March Again

A look back at my March 2021 calendar finds I did things I like to do during the past four weeks — writing events, walking, an art class, food shopping, and cooking. Notably different: all except walking and cooking took place online or through online ordering. That’s something we’ve all gotten used to in the past year, after a March that can’t compare to any other.

My goals for March 2020 centered around trying new things and enjoying old favorites. In February 2020, when I wrote my list, I had read about a new virus in China, worried American scientists, the lockdown in a far-away land. Still, it seemed like 2020 would be like any other year.

Until it wasn’t.

chalkboard with blm title near respiratory mask on black background
Brett Sayles / Pexels.com

A handwritten journal from March 15, 2020:

“The COVID-19 pandemic is 2+ weeks old. We’re starting our two-week isolation. We’re only supposed to go out if necessary, not in groups. Everything is canceled. I started stocking up about 2 weeks ago. I’m glad it’s being taken seriously here now. It hasn’t been since it showed up in Washington state. Hopefully, the 2-week closure, cancellation, and isolation will do the job.”

In the back of my mind, I knew better from everything I had read through February, but hope is a nice thing to have.

The latter half of March 2020 felt a year long — time eternal as I muddled through scientific literature, uninformative (to say the least) federal press conferences, newspaper articles, and unsuccessful in-person then online searches for toilet paper (the one thing I didn’t think to stock up before the lockdown).

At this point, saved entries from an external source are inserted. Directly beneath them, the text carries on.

(* ===== verification/Maintenance.v ===== *)
(** Archive replay and rebuilds: [src/src/makolet/application/maintenance.py] over the ports of
    [application/ports.py], what it relies on, and that [Rebuild.v] provides it.

    [rebuild_pages] takes the number of pages as fuel; a rebuild needs at most one page a pending
    file and one more. *)
From S2P Require Import Prelude Errors Effects Enums PyNumbers Text Models AppModels Ports Database SourceFiles SourceValues Rebuild RebuildFacts.

(** ** Ports *)

(** [NormalizedRebuildRepository] and [ArchiveReplayRepository]. *)
Class NormalizedRebuildRepository (W : Type) := {
  rebuild_lock : M W bool;
  rebuild_unlock : M W unit;
  rebuild_begin : pystr -> pystr -> M W (uuid * RebuildRun);
  rebuild_resume : uuid -> M W (uuid * RebuildRun);
  rebuild_next : uuid -> Z -> M W (list (Z * ArchivedSourceFile));
  rebuild_complete : uuid -> Z -> ArchivedSourceFile -> M W unit;
  rebuild_fail : uuid -> string -> M W unit;
  rebuild_finish : uuid -> M W (uuid * RebuildRun);
  archive_page : Z -> Z -> Z -> option pystr -> M W ArchivedSourceFilePage
}.

(** [ReplayableIngestion] and [CatalogBootstrap]. *)
Class ReplayableIngestion (W : Type) := {
  replay_parser_version : pystr;
  replay_source_file : uuid -> option uuid -> M W IngestionResult;
  catalog_bootstrap : option (uuid -> M W unit)
}.

(** [ArchiveMaintenanceLimits]. *)
Record ArchiveMaintenanceLimits := {
  default_page_size : Z;
  maximum_page_size : Z;
  rebuild_page_size : Z
}.
Definition ArchiveMaintenanceLimits_post_init {W} (l : ArchiveMaintenanceLimits) : M W unit :=
  raise_if (default_page_size l <=? 0) (PyExn ValueError);;
  raise_if (maximum_page_size l <? default_page_size l) (PyExn ValueError);;
  raise_if ((rebuild_page_size l <=? 0) || (maximum_page_size l <? rebuild_page_size l)) (PyExn ValueError).
Definition default_maintenance_limits : ArchiveMaintenanceLimits :=
  {| default_page_size := 50; maximum_page_size := 200; rebuild_page_size := 50 |}.

(** [ReplayRangeResult]. *)
Record ReplayRangeResult := {
  rr_since : datetime;
  rr_until : datetime;
  rr_files : list IngestionResult;
  rr_next_cursor : option pystr
}.

(** ** The service *)

Definition REBUILD_CONFIRMATION_TOKEN : pystr := py "REBUILD-NORMALIZED-STATE".

(** [_error_code]. *)
Definition rebuild_error_code (e : exn) : string :=
  match e with
  | MakoletExn c _ => error_class_code c
  | PyExn _ => "rebuild_replay_failed"
  end.

(** [_aware], [_cursor]. *)
Definition aware_utc {W} (value : datetime) : M W datetime :=
  raise_if (negb (is_aware value)) validation_error;; mret value.
Definition cleaned_cursor {W} (maximum : Z) (value : option pystr) : M W (option pystr) :=
  match value with
  | None => mret None
  | Some v =>
      let cleaned := py_strip v in
      raise_if (negb (str_truthy cleaned) || (maximum <? py_len cleaned) || py_any (fun c => c <? 32) cleaned)
        validation_error;;
      mret (Some cleaned)
  end.

Section service.
Context {W : Type} `{!NormalizedRebuildRepository W} `{!ReplayableIngestion W} `{!Unicode}.
Variable limits : ArchiveMaintenanceLimits.

(** [_bootstrap_catalog]. *)
Definition bootstrap_catalog (result : IngestionResult) : M W unit :=
  match catalog_bootstrap with
  | Some bootstrap => when (bool_decide (ir_status result = COMPLETED)) (bootstrap (ir_source_file_id result))
  | None => mret tt
  end.

(** [_limit]. *)
Definition page_limit (value : option Z) : M W Z :=
  let selected := default (default_page_size limits) value in
  raise_if ((selected <=? 0) || (maximum_page_size limits <? selected)) (MakoletExn QueryLimitError 0);;
  mret selected.

(** The loop of [replay_range]. *)
Fixpoint replay_files (files : list ArchivedSourceFile) : M W (list IngestionResult) :=
  match files with
  | [] => mret []
  | f :: files =>
      result ← replay_source_file (as_source_file_id f) None;
      bootstrap_catalog result;;
      results ← replay_files files;
      mret (result :: results)
  end.

Definition replay_range (since until : datetime) (limit : option Z) (cursor : option pystr) : M W ReplayRangeResult :=
  start ← aware_utc since;
  end_ ← aware_utc until;
  raise_if (instant_of end_ <=? instant_of start) validation_error;;
  selected_limit ← page_limit limit;
  selected_cursor ← cleaned_cursor 128 cursor;
  page ← archive_page (instant_of start) (instant_of end_) selected_limit selected_cursor;
  results ← replay_files (ap_files page);
  mret {| rr_since := start; rr_until := end_; rr_files := results; rr_next_cursor := ap_next_cursor page |}.

(** One turn of the inner loop of [resume_rebuild]. *)
Definition rebuild_file (run : uuid) (p : Z * ArchivedSourceFile) : M W unit :=
  result ← replay_source_file (as_source_file_id p.2) (Some run);
  bootstrap_catalog result;;
  rebuild_complete run p.1 p.2.

(** [while True]. *)
Fixpoint rebuild_pages (fuel : nat) (run : uuid) : M W (uuid * RebuildRun) :=
  match fuel with
  | O => raise (PyExn RuntimeError)
  | S fuel =>
      files ← rebuild_next run (rebuild_page_size limits);
      match files with
      | [] => rebuild_finish run
      | _ => for_each (rebuild_file run) files;; rebuild_pages fuel run
      end
  end.

(** [async with self._rebuild_repository.lock_rebuild(...)]. *)
Definition with_rebuild_lock {A} (body : bool -> M W A) : M W A :=
  acquired ← rebuild_lock;
  result ← try_with (body acquired) (fun e => when acquired rebuild_unlock;; raise e);
  when acquired rebuild_unlock;;
  mret result.

(** The [except BaseException] clause. *)
Definition rebuild_stopped {A} (run : uuid) (e : exn) : M W A :=
  rebuild_fail run (rebuild_error_code e);;
  raise (if bool_decide (e = PyExn CancelledError) then e else MakoletExn NormalizedRebuildInterruptedError 0).

Definition resume_rebuild_service (fuel : nat) (run : uuid) : M W (uuid * RebuildRun) :=
  with_rebuild_lock (fun acquired =>
    raise_if (negb acquired) (MakoletExn LeaseUnavailableError 0);;
    rebuild_resume run;;
    try_with (rebuild_pages fuel run) (rebuild_stopped run)).

Definition start_rebuild (fuel : nat) (confirmation requested_by : pystr) : M W (uuid * RebuildRun) :=
  raise_if (negb (bool_decide (confirmation = REBUILD_CONFIRMATION_TOKEN))) validation_error;;
  operator ← clean_source_text (Some requested_by) 128;
  match operator with
  | None => raise validation_error
  | Some operator =>
      run ← rebuild_begin operator replay_parser_version;
      resume_rebuild_service fuel run.1
  end.
End service.

(** ** What the service relies on *)

(** [progress s run l w]: the active rebuild is [run], in status [s], with the files [l] left in
    their order; [closed] says it is over, [settled] is the invariant of the rebuild tables. *)
Class RebuildView (W : Type) := {
  progress : RebuildStatus -> uuid -> list (Z * ArchivedSourceFile) -> W -> Prop;
  closed : uuid -> W -> Prop;
  settled : W -> Prop
}.
(** The rebuilds of two states are the same. *)
Record same_rebuilds `{!RebuildView W} (w w' : W) : Prop := {
  sr_settled : settled w';
  sr_progress : forall s run l, progress s run l w' <-> progress s run l w;
  sr_closed : forall run, closed run w -> closed run w'
}.
Class RebuildProgress (W : Type) `{!NormalizedRebuildRepository W} `{!RebuildView W} : Prop := {
  progress_settled : forall s run l w, progress s run l w -> settled w;
  progress_unique : forall s s' run l l' w, progress s run l w -> progress s' run l' w -> l = l';
  closed_settled : forall run w, closed run w -> settled w;
  lock_keeps : forall w, settled w -> wp rebuild_lock (fun _ w' => same_rebuilds w w') (fun _ _ => False) w;
  unlock_keeps : forall w, settled w -> wp rebuild_unlock (fun _ w' => same_rebuilds w w') (fun _ _ => False) w;
  resume_starts : forall run w, settled w ->
    wp (rebuild_resume run)
      (fun _ w' => exists s l, progress s run l w /\ progress REBUILD_RUNNING run l w') (fun _ w' => w' = w) w;
  next_takes : forall run l limit w, 1 <= limit <= 200 -> progress REBUILD_RUNNING run l w ->
    rebuild_next run limit w = (Returned (take (Z.to_nat limit) l), w);
  complete_advances : forall run sequence f l w, progress REBUILD_RUNNING run ((sequence, f) :: l) w ->
    wp (rebuild_complete run sequence f) (fun _ w' => progress REBUILD_RUNNING run l w') (fun _ _ => False) w;
  fail_stops : forall run code s l w, progress s run l w ->
    wp (rebuild_fail run code) (fun _ w' => progress REBUILD_FAILED run l w') (fun _ _ => False) w;
  finish_closes : forall run l w, progress REBUILD_RUNNING run l w ->
    wp (rebuild_finish run) (fun a w' => a.1 = run /\ l = [] /\ closed run w') (fun _ w' => w' = w) w
}.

I know a year passing by officially can’t be a sudden event, but the parade of similar days became months and then a year in an optical illusion resembling the blink of an eye.

light blue one use medical protective masks
Karolina Grabowska / Pexels.com

It’s good that I wrote something down about it often because there’s no way I’d remember what happened when and just how unsettling a time it was and has been.

It’s been 100 years and it’s been a day. Time is strange. Shock is discombobulating. We are living through a pandemic. I still sometimes shake my head at that reality, especially since my hyper-focus on understanding and being prepared settled months ago into this is just the way it is, for who knows how long.

I get my second vaccine dose in a couple weeks. Of course I wrote about getting my first a couple weeks ago, though I doubt I’d ever forget the feeling of sitting in the pharmacy and getting my shot. This is really going to end, a thought I didn’t fully believe until that moment. I certainly didn’t even entertain it in March 2020 — the unknowns, overwhelming, and every day filled with new facts, guidelines, fears, puzzle pieces put in place revealing unpleasant realities and uncertainties.

We’re so much closer than we were. We can see the finish line. If we hold on, hang in there a little longer…

I don’t need to write anything to remember the hundreds of thousands who didn’t make it to these brighter days or those who did by living through and getting by however they could.

There are some things you just can’t forget.

What will next March bring? We’ll all find out in the apparent millisecond it will take to get there. No sense wondering what’s ahead. Thanks to COVID, more than ever before I stay in the now. And now, it’s almost over.

We hope.

4 responses

  1. Discombobulating. Kind of onomatopoetic.

    Haven’t seen either word in a long time.

  2. “It’s been 100 years and it’s been a day.”

    That sentence explains it. It’s going to take me a decade, or an hour, to process all that has happened in the last year. I don’t know any other time when I’ve felt so overwhelmed while being in control– or maybe it was that I was in control of being overwhelmed. Don’t know

  3. Thanks, Ally. Today felt like a decade. Some pandemic days are like that…

  4. The pandemic quarantine’s a good time to look up and use some long-forgotten words, eh?